Act Your Age, Eve Brown (The Brown Sisters #3)(35)
He stared down at her. “Because we are different heights, Eve.”
“I know that!” She scowled, then blinked. “Er, Jacob, are you shirtless?”
“Let’s not discuss it.”
“Bloody hell.” She hadn’t noticed before, in the shadows, but it was difficult not to notice now, with his bare skin pressed against hers. She prodded experimentally at his abs. “Bloody hell.”
“Stop that,” he snapped. “Do you think we could get out of here now? There’s . . . algae on me.” Apparently he found that even more abhorrent than she did, because he shuddered. It was a full body movement, one that seemed involuntary—and pressed the aforementioned abs against her tits. Which might have been enjoyable if he hadn’t muttered darkly, “Slime. Can’t stand slime.”
Actually, even with the mutterings, it was still enjoyable. How dare Jacob of all people have this . . . television body?! He must have made a deal with the devil. She’d seen evidence in the kitchen of him eating microwaved spaghetti Bolognese for dinner. Men who ate nice food like spaghetti Bolognese were not supposed to also have abs. There was a balance to the universe that had to be observed and he was shamelessly flouting it.
“Well, not to be ungrateful,” she shot back, unreasonably irritated, “but why on earth did you jump in? You’re injured, you clod.”

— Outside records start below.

(* ===== verification/ControllerExamples.v ===== *)
(** * The reconciler on concrete clusters

    A small cluster with the kyma modules the operator needs, installables
    with fixed results, and the theorems of ControllerSpec applied to them. *)

From S2P Require Export ControllerSpec.

#[local] Open Scope Z_scope.
#[local] Open Scope list_scope.

#[local] Existing Instances Reference.it Reference.it_laws Reference.meta Reference.meta_laws
  Reference.finalizers Reference.finalizers_laws SingleObject.converter SingleObject.converter_laws.

(** A parser that knows one document: a secret with two registries. *)
Definition two_registries : json :=
  JObject [("auths", JObject
    [("ghcr.io", JObject [("username", JString "me"); ("password", JString "pw")]);
     ("index.docker.io", JObject [("username", JString "me")])])].

#[local] Instance sample_parser : JsonParser := {|
  json_parse s := if decide (s = "two-registries") then Ok two_registries else Fail (ErrExt "invalid JSON");
  json_UnmarshalTypeError _ := ErrExt "cannot unmarshal"
|}.

(** ** The cluster *)

Definition sample_secret (key : ObjectKey) : result error Secret :=
  let with_data data := Ok {| secret_meta := meta_of (key_ns key) (key_name key); secret_Data := data |} in
  if decide (key_name key = "dockerregistry-config-external")
  then with_data {["pushRegAddr" := "registry.example.com"]}
  else if decide (key_name key = "sap-btp-service-operator")
  then with_data {["tokenurl" := "https://sub.authentication.eu10.example.com"]}
  else if decide (key_name key = "custom") then with_data {[".dockerconfigjson" := "two-registries"]}
  else Fail (ErrAPI true "not found").

Definition sample_gateway : IstioGateway :=
  {| gateway_meta := meta_of "kyma-system" "kyma-gateway"; gateway_Servers := [["*.kyma.example.com"]] |}.

Definition cluster (gateway : result error IstioGateway) (c : call) : reply c :=
  match c with
  | CGet k key =>
      match k return result error (object k) with
      | KSecret => sample_secret key
      | KIstioGateway => gateway
      | k => no_answers (CGet k key)
      end
  | CList k =>
      match k return result error (list (object k)) with
      | KCRD => Ok [{| crd_NamesKind := "Istio" |}; {| crd_NamesKind := "DockerRegistry" |}]
      | KClusterRoleBinding =>
          Ok [{| crb_RoleRefName := "cluster-admin";
                 crb_Subjects := [{| subject_Kind := "User"; subject_Name := "samir@example.com" |}] |}]
      | k => no_answers (CList k)
      end
  | CNow => 42
  | c => no_answers c
  end.

Definition gateway_missing : error := ErrAPI true "gateway not found".

Abbreviation kyma := (SingleObject.server (cluster (Ok sample_gateway))).
Abbreviation kyma_without_gateway := (SingleObject.server (cluster (Fail gateway_missing))).

(** ** Installables with fixed answers *)

Definition fixed (install uninstall : M Result) (name : string) : Installable :=
  {| Install _ _ := install; Uninstall _ _ := uninstall; InstallableName := name |}.

Definition done_ : M Result := mret {| r_State := ResultStateSuccess; r_Message := "" |}.
Definition pending : M Result := mret {| r_State := ResultStateInProgress; r_Message := "pending" |}.
Definition failed : M Result := mret {| r_State := ResultStateFailed; r_Message := "failed" |}.

Definition reconciler_of (order : list Installable) : Reconciler :=
  {| requeueInterval := 10 * Second; installOrder := order; uninstallOrder := order |}.

Definition all_good : list Installable := [fixed done_ done_ "a"; fixed done_ done_ "b"].

Abbreviation no_object := (None : world kyma).
Abbreviation sample_recorder := (NewCFAPIEventRecorder sample_key).

(** A CFAPI that was installed before. *)
Definition installed_config : InstallationConfig :=
  {| cfg_RootNamespace := "cf"; cfg_ContainerRegistrySecret := "dockerregistry-config-external";
     cfg_DisableContainerRegistrySecretPropagation := false;
     cfg_ContainerRegistryURL := "registry.example.com";
     cfg_ContainerRepositoryPrefix := "registry.example.com/";
     cfg_BuilderRepository := "registry.example.com/cfapi/kpack-builder";
     cfg_UAAURL := "https://uaa.cf.eu10.example.com"; cfg_CFAdmins := Some ["samir@example.com"];
     cfg_CFDomain := "kyma.example.com"; cfg_KorifiIngressService := "contour-envoy";
     cfg_UseSelfSignedCertificates := false; cfg_GatewayType := "contour" |}.

Definition deleted_cfapi : CFAPI := set_InstallationConfig installed_config (sample_cfapi [Finalizer] (Some 9)).

Example compile_sample :
  run kyma (compileInstallationConfig (sample_cfapi [] None)) (Some (sample_cfapi [] None))
  = (Returned installed_config, Some (sample_cfapi [] None)).
Proof. vm_compute. reflexivity. Qed.

Lemma install_reports_worst_witness :
  exists result, run kyma (install (reconciler_of [fixed done_ done_ "a"; fixed pending done_ "b";
                                                   fixed failed done_ "c"; fixed failed done_ "d"])
                             installed_config sample_recorder) no_object = (Returned result, no_object)
    /\ (succeeded result <-> False).
Proof.
  destruct (install_reports_worst kyma (reconciler_of [fixed done_ done_ "a"; fixed pending done_ "b";
      fixed failed done_ "c"; fixed failed done_ "d"]) installed_config sample_recorder no_object
    [{| r_State := ResultStateSuccess; r_Message := "" |};
     {| r_State := ResultStateInProgress; r_Message := "pending" |};
     {| r_State := ResultStateFailed; r_Message := "failed" |};
     {| r_State := ResultStateFailed; r_Message := "failed" |}] no_object)
    as (result & Hrun & _ & Hs).
  - done.
  - repeat (econstructor; [reflexivity|]). constructor.
  - exists result. split; [exact Hrun|]. rewrite Hs. split; [|done].
    intros H. inversion H as [|? ? _ H2]. by inversion H2.
Defined.

Lemma install_stops_at_error_witness :
  run kyma (install (reconciler_of [fixed done_ done_ "a"; fixed (Err ErrEOF) done_ "b"; fixed done_ done_ "c"])
             installed_config sample_recorder) no_object = (Errored ErrEOF, no_object).
Proof.
  apply (install_stops_at_error kyma _ installed_config sample_recorder [fixed done_ done_ "a"]
    (fixed (Err ErrEOF) done_ "b") [fixed done_ done_ "c"] no_object
    [{| r_State := ResultStateSuccess; r_Message := "" |}] no_object ErrEOF no_object).
  - reflexivity.
  - econstructor; [reflexivity|constructor].
  - reflexivity.
Defined.

Lemma uninstall_in_order_witness :
  run kyma (uninstall (reconciler_of [fixed done_ done_ "a"; fixed done_ pending "b"; fixed done_ done_ "c"])
             installed_config sample_recorder) no_object
  = (Returned {| r_State := ResultStateInProgress; r_Message := "pending" |}, no_object).
Proof.
  apply (proj2 (uninstall_in_order kyma (reconciler_of [fixed done_ done_ "a"; fixed done_ pending "b";
      fixed done_ done_ "c"]) installed_config sample_recorder no_object)
    [fixed done_ done_ "a"] (fixed done_ pending "b") [fixed done_ done_ "c"] no_object).
  - reflexivity.
  - econstructor; [reflexivity|constructor].
  - reflexivity.
  - done.
Defined.

Lemma compile_settings_witness :
  IsZero_InstallationConfig installed_config = false
  /\ cfg_RootNamespace installed_config = "cf".
Proof.
  pose proof (compile_settings kyma (sample_cfapi [] None) (Some (sample_cfapi [] None)) installed_config
    (Some (sample_cfapi [] None)) compile_sample) as H.
  cbn zeta in H. destruct H as (Hroot & _ & _ & _ & _ & _ & _ & _ & _ & Hz).
  split; [exact Hz|exact Hroot].
Defined.

(** A CFAPI whose registry secret is the one with two registries. *)
Definition custom_registry : CFAPI :=
  {| cfapi_meta := cfapi_meta (sample_cfapi [] None);
     cfapi_spec := {| spec_RootNamespace := ""; spec_ContainerRegistrySecret := "custom";
       spec_DisableContainerRegistrySecretPropagation := false; spec_ContainerRepositoryPrefix := "";
       spec_BuilderRepository := ""; spec_UAA := ""; spec_CFAdmins := None;
       spec_UseSelfSignedCertificates := false; spec_GatewayType := "" |};
     cfapi_status := cfapi_status (sample_cfapi [] None) |}.

Definition two_auths : DockerRegistryConfig := {| Auths :=
  <["index.docker.io" := {| auth_Username := "me"; auth_Password := "" |}]>
    (<["ghcr.io" := {| auth_Username := "me"; auth_Password := "pw" |}]> ∅) |}.

#[local] Instance fixed_cluster_pure : PureReads (const_env (cluster (Ok sample_gateway))) := const_env_pure _.

Lemma registry_of_secret_witness :
  run (reorder (const_env (cluster (Ok sample_gateway))) (starting_with "ghcr.io"))
    (ensureContainerRegistry custom_registry) tt = (Returned ("custom", "ghcr.io"), tt)
  /\ run (reorder (const_env (cluster (Ok sample_gateway))) (starting_with "index.docker.io"))
    (ensureContainerRegistry custom_registry) tt = (Returned ("custom", "index.docker.io"), tt).
Proof.
  destruct (registry_of_secret (const_env (cluster (Ok sample_gateway))) _ custom_registry tt
    {| secret_meta := meta_of "cfapi-system" "custom";
       secret_Data := {[".dockerconfigjson" := "two-registries"]} |} two_auths)
    as (_ & _ & Hany).
  - done.
  - reflexivity.
  - vm_compute. reflexivity.
  - split; [apply (Hany "ghcr.io")|apply (Hany "index.docker.io")]; set_solver.
Defined.

Lemma ready_iff_witness :
  exists o res w', run kyma (ReconcileResource (reconciler_of all_good) (sample_cfapi [] None)) no_object
                   = (Returned (o, res), w')
                   /\ st_State (cfapi_status o) = StateReady.
Proof.
  apply ready_iff; [reflexivity|done|].
  exists installed_config, no_object, 42, no_object,
    [{| r_State := ResultStateSuccess; r_Message := "" |}; {| r_State := ResultStateSuccess; r_Message := "" |}],
    no_object.
  split_and!.
  - vm_compute. reflexivity.
  - reflexivity.
  - repeat (econstructor; [reflexivity|]). constructor.
  - by repeat constructor.
Defined.

Lemma status_of_reconciliation_witness :
  exists o res err w', run kyma (ReconcileResource (reconciler_of all_good) (sample_cfapi [] None)) no_object
    = (Returned (o, (res, err)), w') /\ st_ObservedGeneration (cfapi_status o) = 1.
Proof.
  destruct (run kyma (ReconcileResource (reconciler_of all_good) (sample_cfapi [] None)) no_object)
    as [[[o [res err]]|x|x] w'] eqn:H.
  - exists o, res, err, w'. split; [reflexivity|].
    pose proof (status_of_reconciliation kyma (reconciler_of all_good) (sample_cfapi [] None) o res err
      no_object w' eq_refl H) as (_ & _ & Hg & _). exact Hg.
  - exfalso. revert H. vm_compute. discriminate.
  - exfalso. revert H. vm_compute. discriminate.
Defined.

Definition no_gateway_error : error :=
  ErrWrap "failed to get the kyma system gateway: " gateway_missing "".

Example compile_without_gateway :
  run kyma_without_gateway (compileInstallationConfig (sample_cfapi [] None)) (Some (sample_cfapi [] None))
  = (Errored no_gateway_error, Some (sample_cfapi [] None)).
Proof. vm_compute. reflexivity. Qed.

Lemma invalid_configuration_changes_nothing_witness :
  mutations kyma_without_gateway (ReconcileResource (reconciler_of all_good) (sample_cfapi [] None))
    (Some (sample_cfapi [] None)) = [].
Proof.
  exact (proj2 (invalid_configuration_changes_nothing kyma_without_gateway (reconciler_of all_good)
    (sample_cfapi [] None) _ _ _ eq_refl compile_without_gateway)).
Defined.

Lemma misconfigured_end_to_end_witness :
  exists w, run kyma_without_gateway (NewReconciler (reconciler_of all_good) sample_key)
      (Some (sample_cfapi [] None))
    = (Returned ({| Requeue := false; RequeueAfter := 10 * Second |}, None), w).
Proof.
  eexists.
  refine (proj1 (misconfigured_end_to_end kyma_without_gateway (reconciler_of all_good)
    (server:=SingleObject.server_laws _) (sample_cfapi [] None) sample_key no_gateway_error
    (Some (sample_cfapi [] None)) (Some (sample_cfapi [] None)) 42 (Some (sample_cfapi [] None))
    eq_refl eq_refl compile_without_gateway eq_refl eq_refl _ _ _ _ _ _));
    vm_compute; reflexivity.
Defined.

(** The object a deletion leaves when everything is uninstalled. *)
Definition finished : CFAPI :=
  remove_finalizer (set_State StateDeleting (prepared deleted_cfapi)).

Example finalize_sample :
  run kyma (ReconcileResource (reconciler_of all_good) deleted_cfapi) (Some deleted_cfapi)
  = (Returned (finished, (zero_CtrlResult, None)), Some deleted_cfapi).
Proof. vm_compute. reflexivity. Qed.

Lemma finalizer_kept_until_uninstalled_witness :
  Finalizer ∉ Finalizers (cfapi_meta finished).
Proof.
  destruct (finalizer_kept_until_uninstalled kyma (reconciler_of all_good) deleted_cfapi finished _ _ _
    finalize_sample) as (_ & _ & Hiff).
  apply Hiff. right. exists (Some deleted_cfapi).
  repeat (econstructor; [reflexivity|]). constructor.
Defined.

Lemma gone_iff_uninstalled_witness :
  exists err w, run kyma (NewReconciler (reconciler_of all_good) sample_key) (Some deleted_cfapi)
    = (Returned (zero_CtrlResult, Some (ErrWrap "patching-status-failed: " err "")), w)
    /\ IsNotFound err = true.
Proof.
  destruct (gone_iff_uninstalled kyma (reconciler_of all_good) (server:=SingleObject.server_laws _)
    deleted_cfapi finished (zero_CtrlResult, None) sample_key 9 (Some deleted_cfapi) (Some deleted_cfapi)
    (SingleObject.patched finished deleted_cfapi) None) as [Hiff Hgone];
    try (vm_compute; reflexivity).
  destruct Hgone as (err & w & Hrun & Hn).
  - apply Hiff. right. exists (Some deleted_cfapi). repeat (econstructor; [reflexivity|]). constructor.
  - exists err, w. split; [exact Hrun|exact Hn].
Defined.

He gave her a severe look and said stiffly, “Obviously, I came in to rescue you.”
“Rescue me? It’s a pond, Jacob.” Still, the word rescue fizzed through her mind with all sorts of soft and pleasant meanings.
“And you’re a disaster. I’m surprised you didn’t slip under and crack your head open on a rock and drown on my property and send my insurance through the roof. Or something like that.”
“Oh, insurance.” She laughed. “That’s why you jumped in to rescue me?”
“Obviously,” he bit out.
Funny how she didn’t believe him. Jacob’s attitude was rather like a barbed-wire fence: designed to rip you to shreds if you got too close, but only to protect something special.
No matter what he said, injured men who were obsessed with cleanliness didn’t jump bodily into ponds over insurance. No, people did things like that because they were secretly halfway nice, even if they didn’t want anyone to notice.
But if she pointed that out, he might sputter his way into an embolism. So instead, Eve kept her smile hidden, rolled her eyes, and pulled away from his chest. His hard, naked, shockingly well-muscled . . . ahem. His chest. “Whatever. Come on, then. Let’s get out.”
“Gladly,” he said. Then he waded through the water with sickening ease, plopped his left forearm on the banks, and heaved himself up one-handed. Eve watched the entire maneuver very, very closely, for research. In the conveniently broad shaft of moonlight glowing down on them, she observed—for science!—the following:
Jacob’s biceps and shoulder muscles, tightening and shifting beneath his skin as they worked.
The long, lean line of Jacob’s torso emerging from the water, his abs dripping wet, beads of moisture trailing down the sharp V leading into his pajama pants.
The curve of his arse and bulge of his thighs through the aforementioned, soaking-wet pajama pants as he scrambled fully onto the ground.
For science. Obviously.
He stood, then turned around and blinked, as if surprised to find her still in the pond. “Oh. Er. Didn’t we decide to get out of there?”
“Yes,” she agreed, “but as you’ve previously mentioned, you and I are different heights. And possess different levels of upper-body strength. And so on.”
Snorting, Jacob sat down on the banks with a wince. She tried not to think about his various Eve-inflicted bruises. He propped his elbows up on his knees and leaned forward, arching an eyebrow. “Does this mean you need my help?”
“No,” she said automatically.
He arched another eyebrow. And, if she wasn’t mistaken, the corner of his mouth tilted into what might be a smile. “No?”
“No,” she repeated. “But. Well. I just thought, since you’re so concerned about your insurance, and whatnot, that you might like to oversee my exit from the pond—”
“Oversee,” he echoed, and this time his smile was unmistakable. There were teeth involved. Strong, white teeth, with slightly turned-in incisors. She couldn’t speak for a moment, at the unexpected sight of his grin—wolfish and unrestrained and mildly sarcastic.
Then she swallowed and pulled herself together. For heaven’s sake, she was in a pond. Now was not the time to mentally wax lyrical over the smile of a man she barely even liked.
“Yes,” she said, “oversee. Without your uptight—um, I mean, masterful intervention, I could easily make some sort of mistake and fall and hit my head and die.”
Jacob snorted and shook his head, but he was still smiling as he reached out a hand. “All that to avoid asking for help? No wonder you went to a performing arts school. You’re even more of a drama queen than I am.”
Eve pressed her lips together as she bobbed toward that outstretched hand. “Clearly I’m not that much of a drama queen,” she muttered, her attention focused on not slipping again. “Or I wouldn’t have failed.”